Exercise data.
***

(* ===== verification/KLogTypes.v ===== *)
(** The data of the replicated log service ([kernel/klog/src/lib.rs],
    [state_store/store.rs]): log entries, metadata entries, the requests of the
    raft log and their responses, queries; and the interface of a state store
    (trait [KLogStateStore]) with what every implementation promises to the
    manager above it: the entries are appended, the metadata entries form a map
    whose revisions count the puts, and a failed call leaves both as they were.

    The raft library is a third-party crate: its log identifiers, votes and
    memberships are type parameters where they are used. *)
From Stdlib Require Import ZArith Lia Ascii.
From stdpp Require Import base tactics numbers gmap strings sorting list.
From S2P Require Import Prelude RustString.

Inductive KLogError := InvalidFormat (msg : string).

(** [KResult<T>] *)
Abbreviation kresult A := (KLogError + A)%type.

Inductive KLogLevel := LTrace | LDebug | LInfo | LWarn | LError | LFatal.

#[export] Instance KLogLevel_eq_dec : EqDecision KLogLevel.
Proof. solve_decision. Defined.

Record KLogEntry := {
  id : Z;
  timestamp : Z;
  node_id : Z;
  request_id : option string;
  level : KLogLevel;
  source : option string;
  attrs : gmap string string;
  message : string
}.

Definition set_entry_id (e : KLogEntry) (i : Z) : KLogEntry :=
  {| id := i; timestamp := timestamp e; node_id := node_id e; request_id := request_id e;
     level := level e; source := source e; attrs := attrs e; message := message e |}.

Record KLogMetaEntry := {
  key : string;
  value : string;
  updated_at : Z;
  updated_by : Z;
  revision : Z
}.

Definition set_meta_revision (m : KLogMetaEntry) (r : Z) : KLogMetaEntry :=
  {| key := key m; value := value m; updated_at := updated_at m; updated_by := updated_by m;
     revision := r |}.

Inductive KLogRequest :=
| AppendLog (item : KLogEntry)
| PutMeta (item : KLogMetaEntry) (expected_revision : option Z)
| DeleteMeta (key : string).

Inductive KLogResponse :=
| RespOk
| RespEmpty
| AppendOk (id : Z)
| MetaPutOk (key : string) (revision : Z)
| MetaPutConflict (key : string) (expected_revision : Z) (current_revision : option Z)
| MetaDeleteOk (key : string) (existed : bool) (prev_meta : option KLogMetaEntry)
| RespErr (msg : string).

Inductive KLogMetaPutResult :=
| Stored (item : KLogMetaEntry)
| VersionConflict (expected_revision : Z) (current_revision : option Z).

Inductive KLogQueryOrder := Asc | Desc.

#[export] Instance KLogQueryOrder_eq_dec : EqDecision KLogQueryOrder.
Proof. solve_decision. Defined.

Record KLogQuery := {
  start_id : option Z;
  end_id : option Z;
  limit : nat;
  query_order : KLogQueryOrder;
  query_level : option KLogLevel;
  query_source : option string;
  attr_key : option string;
  attr_value : option string
}.

Record KLogStateSnapshotData := {
  entries : list KLogEntry;
  meta_entries : list KLogMetaEntry
}.

(** [opt.map(str::trim).filter(|v| !v.is_empty())] *)
Definition normalize (o : option string) : option string :=
  match o with
  | Some v => let v := trim v in if String.eqb v "" then None else Some v
  | None => None
  end.

Definition normalize_request_id : option string -> option string := normalize.

(** [e.id.saturating_add(1)], the greatest of them, or a default. *)
Definition max_next (default : Z) (l : list KLogEntry) : Z :=
  match l with
  | [] => default
  | e :: l => fold_left (fun m e => Z.max m (sat_add64 (id e) 1)) l (sat_add64 (id e) 1)
  end.

(** The request ids of a batch with the ids of their entries. *)
Definition request_id_pairs (l : list KLogEntry) : list (string * Z) :=
  omap (fun e => (fun r => (r, id e)) <$> normalize_request_id (request_id e)) l.

(** ** Counting up: the greatest next id *)

Lemma fold_max_spec l m :
  m <= fold_left (fun m e => Z.max m (sat_add64 (id e) 1)) l m /\
  Forall (fun e => sat_add64 (id e) 1 <= fold_left (fun m e => Z.max m (sat_add64 (id e) 1)) l m) l /\
  (fold_left (fun m e => Z.max m (sat_add64 (id e) 1)) l m = m \/
   exists e, e ∈ l /\ fold_left (fun m e => Z.max m (sat_add64 (id e) 1)) l m = sat_add64 (id e) 1).
Proof.
  revert m. induction l as [|e l IH]; intros m; simpl.
  { split_and!; [lia|constructor|by left]. }
  destruct (IH (Z.max m (sat_add64 (id e) 1))) as (H1 & H2 & H3). split_and!.
  - lia.
  - constructor; [lia|done].
  - destruct H3 as [->|(e' & ? & ?)]; [|right; exists e'; split; [by right|done]].
    destruct (Z.max_spec m (sat_add64 (id e) 1)) as [[_ ->]|[_ ->]]; [|by left].
    right. exists e. split; [by left|done].
Qed.

Lemma max_next_above d l e : e ∈ l -> sat_add64 (id e) 1 <= max_next d l.
Proof.
  destruct l as [|e0 l]; [set_solver|]. unfold max_next.
  destruct (fold_max_spec l (sat_add64 (id e0) 1)) as (H1 & H2 & _).
  rewrite Forall_forall in H2. intros [->|Hin]%elem_of_cons; [done|by apply H2].
Qed.

Lemma max_next_attained d l : l <> [] -> exists e, e ∈ l /\ max_next d l = sat_add64 (id e) 1.
Proof.
  destruct l as [|e0 l]; [done|]. intros _. unfold max_next.
  destruct (fold_max_spec l (sat_add64 (id e0) 1)) as (_ & _ & [->|(e & He & ->)]).
  - exists e0. split; [by left|done].
  - exists e. split; [by right|done].
Qed.

(** ** State stores *)

(** [KLogStateMachineMeta]; [Bytes] is the content of a snapshot. *)
Record KLogStateMachineMeta {LogId Membership : Type} := {
  last_applied_log_id : option LogId;
  last_membership : Membership
}.
Arguments KLogStateMachineMeta _ _ : clear implicits.

(** The operations.  A call that reads the clock gets its reading. *)
Class KLogStateStore (LogId Membership Bytes S : Type) := {
  ss_append : S -> Z -> list KLogEntry -> S * kresult unit;
  ss_query : S -> KLogQuery -> kresult (list KLogEntry);
  ss_put_meta : S -> KLogMetaEntry -> S * kresult KLogMetaEntry;
  ss_delete_meta : S -> string -> S * kresult (option KLogMetaEntry);
  ss_get_meta : S -> string -> kresult (option KLogMetaEntry);
  ss_list_meta : S -> option string -> nat -> kresult (list KLogMetaEntry);
  ss_build_snapshot : S -> kresult Bytes;
  ss_install_snapshot : S -> Bytes -> S * kresult unit;
  ss_load_next_log_id : S -> kresult (option Z);
  ss_save_next_log_id : S -> Z -> S * kresult unit;
  ss_load_state_machine_meta : S -> kresult (option (KLogStateMachineMeta LogId Membership));
  ss_save_state_machine_meta : S -> KLogStateMachineMeta LogId Membership -> S * kresult unit;
  ss_lookup_recent_request_id : S -> string -> Z -> S * kresult (option Z)
}.

(** The revision a put gives to a key. *)
Definition put_revision (metas : gmap string KLogMetaEntry) (k : string) : Z :=
  match metas !! k with
  | Some m => sat_add64 (revision m) 1
  | None => 1
  end.

(** What a store holds, as its clients see it. *)
Record store_view := { view_logs : list KLogEntry; view_metas : gmap string KLogMetaEntry }.

Definition put_view (v : store_view) (item : KLogMetaEntry) : store_view :=
  {| view_logs := view_logs v;
     view_metas := <[key item := set_meta_revision item (put_revision (view_metas v) (key item))]>
                     (view_metas v) |}.

Class KLogStateStoreLaws {LogId Membership Bytes S} (St : KLogStateStore LogId Membership Bytes S) := {
  ss_view : S -> store_view;
  law_append : forall s now es s' r, ss_append s now es = (s', r) ->
    ss_view s' = match r with
                 | inr _ => {| view_logs := view_logs (ss_view s) ++ es;
                               view_metas := view_metas (ss_view s) |}
                 | inl _ => ss_view s
                 end;
  law_put_meta : forall s item s' r, ss_put_meta s item = (s', r) ->
    match r with
    | inr st => st = set_meta_revision item (put_revision (view_metas (ss_view s)) (key item)) /\
                ss_view s' = put_view (ss_view s) item
    | inl _ => ss_view s' = ss_view s
    end;
  law_delete_meta : forall s k s' r, ss_delete_meta s k = (s', r) ->
    match r with
    | inr o => o = view_metas (ss_view s) !! k /\
               ss_view s' = {| view_logs := view_logs (ss_view s);
                               view_metas := delete k (view_metas (ss_view s)) |}
    | inl _ => ss_view s' = ss_view s
    end;
  law_get_meta : forall s k o, ss_get_meta s k = inr o -> o = view_metas (ss_view s) !! k;
  law_save_next : forall s n s' r, ss_save_next_log_id s n = (s', r) -> ss_view s' = ss_view s;
  law_save_meta : forall s m s' r, ss_save_state_machine_meta s m = (s', r) -> ss_view s' = ss_view s;
  law_lookup : forall s rid now s' r, ss_lookup_recent_request_id s rid now = (s', r) ->
    ss_view s' = ss_view s
}.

***

Task.
Give back the entries above exactly as they are, from their first line through the line that contains "AppendOk (id : Z)", both included, with nothing else.

Result.
(* ===== verification/KLogTypes.v ===== *)
(** The data of the replicated log service ([kernel/klog/src/lib.rs],
    [state_store/store.rs]): log entries, metadata entries, the requests of the
    raft log and their responses, queries; and the interface of a state store
    (trait [KLogStateStore]) with what every implementation promises to the
    manager above it: the entries are appended, the metadata entries form a map
    whose revisions count the puts, and a failed call leaves both as they were.

    The raft library is a third-party crate: its log identifiers, votes and
    memberships are type parameters where they are used. *)
From Stdlib Require Import ZArith Lia Ascii.
From stdpp Require Import base tactics numbers gmap strings sorting list.
From S2P Require Import Prelude RustString.

Inductive KLogError := InvalidFormat (msg : string).

(** [KResult<T>] *)
Abbreviation kresult A := (KLogError + A)%type.

Inductive KLogLevel := LTrace | LDebug | LInfo | LWarn | LError | LFatal.

#[export] Instance KLogLevel_eq_dec : EqDecision KLogLevel.
Proof. solve_decision. Defined.

Record KLogEntry := {
  id : Z;
  timestamp : Z;
  node_id : Z;
  request_id : option string;
  level : KLogLevel;
  source : option string;
  attrs : gmap string string;
  message : string
}.

Definition set_entry_id (e : KLogEntry) (i : Z) : KLogEntry :=
  {| id := i; timestamp := timestamp e; node_id := node_id e; request_id := request_id e;
     level := level e; source := source e; attrs := attrs e; message := message e |}.

Record KLogMetaEntry := {
  key : string;
  value : string;
  updated_at : Z;
  updated_by : Z;
  revision : Z
}.

Definition set_meta_revision (m : KLogMetaEntry) (r : Z) : KLogMetaEntry :=
  {| key := key m; value := value m; updated_at := updated_at m; updated_by := updated_by m;
     revision := r |}.

Inductive KLogRequest :=
| AppendLog (item : KLogEntry)
| PutMeta (item : KLogMetaEntry) (expected_revision : option Z)
| DeleteMeta (key : string).

Inductive KLogResponse :=
| RespOk
| RespEmpty
| AppendOk (id : Z)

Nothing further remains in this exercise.